Portosystemic or Liver Shunt
The liver removes toxins from the bloodstream with the help of the portal vein, a large vein that carries blood into the liver for filtering. When an abnormal connection occurs between the portal vein and another vein, the blood bypasses the liver -- or shunts. A liver shunt is usually a birth defect, officially referred to as congenital portosystemic shunt. A Maltese with a liver shunt will have stunted growth and poor muscle development, and may experience seizures and disorientation. Other symptoms are diarrhea, vomiting, and excessive thirst and urination. A complete physical exam, including lab work and imaging, will help the vet confirm diagnosis. Treatment usually focuses on a reduced-protein diet and medication including lactulose and, potentially, antibiotics. Sometimes surgery is preferable, depending on the shunt's location. Long-term prognoses vary; older dogs tend to fare better than younger dogs, and surgery is generally the best chance for longevity.
Shake, quake, shiver and quiver -- if your Maltese is shivering, it isn't necessarily because he's cold or anxious. He could be suffering from idiopathic cerebellitis, commonly known as shaker syndrome. PetMD notes that dogs with white coats are over-represented with this condition, though a dog with any coat color can develop it. Though the cause of shaker syndrome isn't known, the vet will run tests to ensure nothing else is at the root of your dog's quivering, including lab work and perhaps analysis of spinal fluid. Corticosteroids are the treatment of choice for idiopathic cerebellitis; they reduce inflammation. As shaking subsides, dosage gradually decreases over a few months until they're not necessary. If the symptoms reappear, steroids are reintroduced.

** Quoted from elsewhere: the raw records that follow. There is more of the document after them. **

Definition bind_listeners (addr : string) (c : ServerConfig) : SockM (list Listener) :=
  if (1 <? accept_workers c) && negb (reuse_port c) then
    sfail (invalid_input "accept_workers greater than 1 requires reuse_port(true)")
  else if negb (needs_tuned_listener c) then
    match tokio_bind addr with
    | None => sret [TokioListener addr]
    | Some e => sfail e
    end
  else match lookup_host addr with
  | Err e => sfail e
  | Ok [] => sfail (invalid_input "address resolved to no sockets")
  | Ok (resolved :: _) =>
      if (1 <? accept_workers c) && (sa_port resolved =? 0) then
        sfail (invalid_input "accept_workers greater than 1 requires an explicit non-zero port")
      else bind_sockets (Z.to_nat (accept_workers c)) resolved c
  end.

(** [Server::bind_with_config]; [expect] panics on an empty list. *)
Definition bind_with_config (addr : string) (c : ServerConfig) : BindOutcome :=
  match fst (bind_listeners addr c []) with
  | Err e => BindFailed e
  | Ok [] => BindPanicked
  | Ok (l :: ls) =>
      match local_addr l with
      | Ok a => Bound (l :: ls) a
      | Err e => BindFailed e
      end
  end.
End Bind.

(** ** Options of an accepted stream *)

Inductive StreamCall :=
| SetNodelay (e : bool)
| SetTcpKeepalive (time interval : option Z) (retries : option Z).

(** The calls [apply_stream_options] makes (on Linux); the stream answers each. *)
Definition stream_calls (c : ServerConfig) : list StreamCall :=
  (match tcp_nodelay c with Some e => [SetNodelay e] | None => [] end) ++
  (if bool_decide (is_Some (tcp_keepalive c)) || bool_decide (is_Some (tcp_keepalive_interval c))
      || bool_decide (is_Some (tcp_keepalive_retries c))
   then [SetTcpKeepalive (tcp_keepalive c) (tcp_keepalive_interval c) (tcp_keepalive_retries c)]
   else []).

Record Stream := mkStream { st_peer : SocketAddr; st_answer : StreamCall -> option IoError }.

Fixpoint first_error (f : StreamCall -> option IoError) (cs : list StreamCall) : option IoError :=
  match cs with
  | [] => None
  | c :: cs => match f c with Some e => Some e | None => first_error f cs end
  end.

Definition apply_stream_options (s : Stream) (c : ServerConfig) : option IoError :=
  first_error (st_answer s) (stream_calls c).

(** ** Accept results

    The milliseconds slept, and the outcome. *)
Definition handle_accept_result (r : result Stream IoError) : Z * result (option Stream) IoError :=
  match r with
  | Ok s => (0, Ok (Some s))
  | Err err =>
      match err_kind err with
      | ConnectionAborted | WouldBlock | Interrupted => (0, Ok None)
      | _ =>
          if is_fatal_accept_error err then (0, Err err)
          else if is_resource_exhaustion err then (100, Ok None)
          else (0, Ok None)
      end
  end.

(** [reject_over_capacity]: the bytes written before the stream is closed. *)
Definition CRLF : string := String (byte_of_val 13) (String (byte_of_val 10) "").
Definition reject_body : string :=
  "{" +:+ quoted "error" +:+ ":" +:+ quoted "Service Unavailable" +:+ "," +:+
  quoted "code" +:+ ":503}".
Definition reject_response : string :=
  "HTTP/1.1 503 Service Unavailable" +:+ CRLF +:+
  "Content-Type: application/json" +:+ CRLF +:+
  "         Content-Length: " +:+ to_dec (str_len reject_body) +:+ CRLF +:+
  "Connection: close" +:+ CRLF +:+ CRLF +:+ reject_body.

(** ** The body of a connection task

    When it ends, in time since it was spawned; [None] is never.  Hyper's
    connection is known by when it completes if left alone and by when it
    completes once told to shut down gracefully; the handshake by when it ends
    and whether it succeeds. *)
Inductive Transport := Plain | Tls.

Record HyperConn := mkConn { conn_done : option Z; conn_done_after : Z -> option Z }.

(** [run_connection]: the biased [select!] of the connection and the shutdown
    signal, then the graceful shutdown. *)
Definition run_connection (conn : HyperConn) (shutdown : option Z) : option Z :=
  match conn_done conn, shutdown with
  | done, None => done
  | Some d, Some t => if d <=? t then Some d else conn_done_after conn t
  | None, Some t => conn_done_after conn t
  end.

Commonly known as a dislocated kneecap, patellar luxation occurs when the kneecap moves from the groove of the thigh bone. Toy breeds are particularly vulnerable to this common joint abnormality. Happily, it's not a particularly painful condition. When the kneecap slides out of position, the muscles in the hind leg need to relax in order for the kneecap to return to its rightful place. You might notice your Maltese holding up his hind leg for a few minutes when it dislocates, or he may pop it back into place with just a hitch. Look for abnormal hind leg movement or lameness. Trauma or genetics is behind patellar luxation, which is usually confirmed with X-rays, a fluid sample from the joint and a physical exam by the vet. In severe cases, surgery is necessary for treatment.
Fit and Healthy
Other potential health problems with the Maltese include hypothyroidism, glaucoma, dental problems and deafness. If you are going through a breeder to find your perfect little pup, take time to seek out a reputable breeder who will provide verification that your pup's parents have been tested for health defects and are healthy for breeding. As well, your little dog will require plenty of exercise, consistent training and a healthy, balanced diet. Routine veterinary care will keep him in fine form. And don't forget the brush: Your pup will require daily brushing to keep that snowy-white coat properly groomed.
Always check with your veterinarian before changing your pet’s diet, medication, or physical activity routines. This information is not a substitute for a vet’s opinion.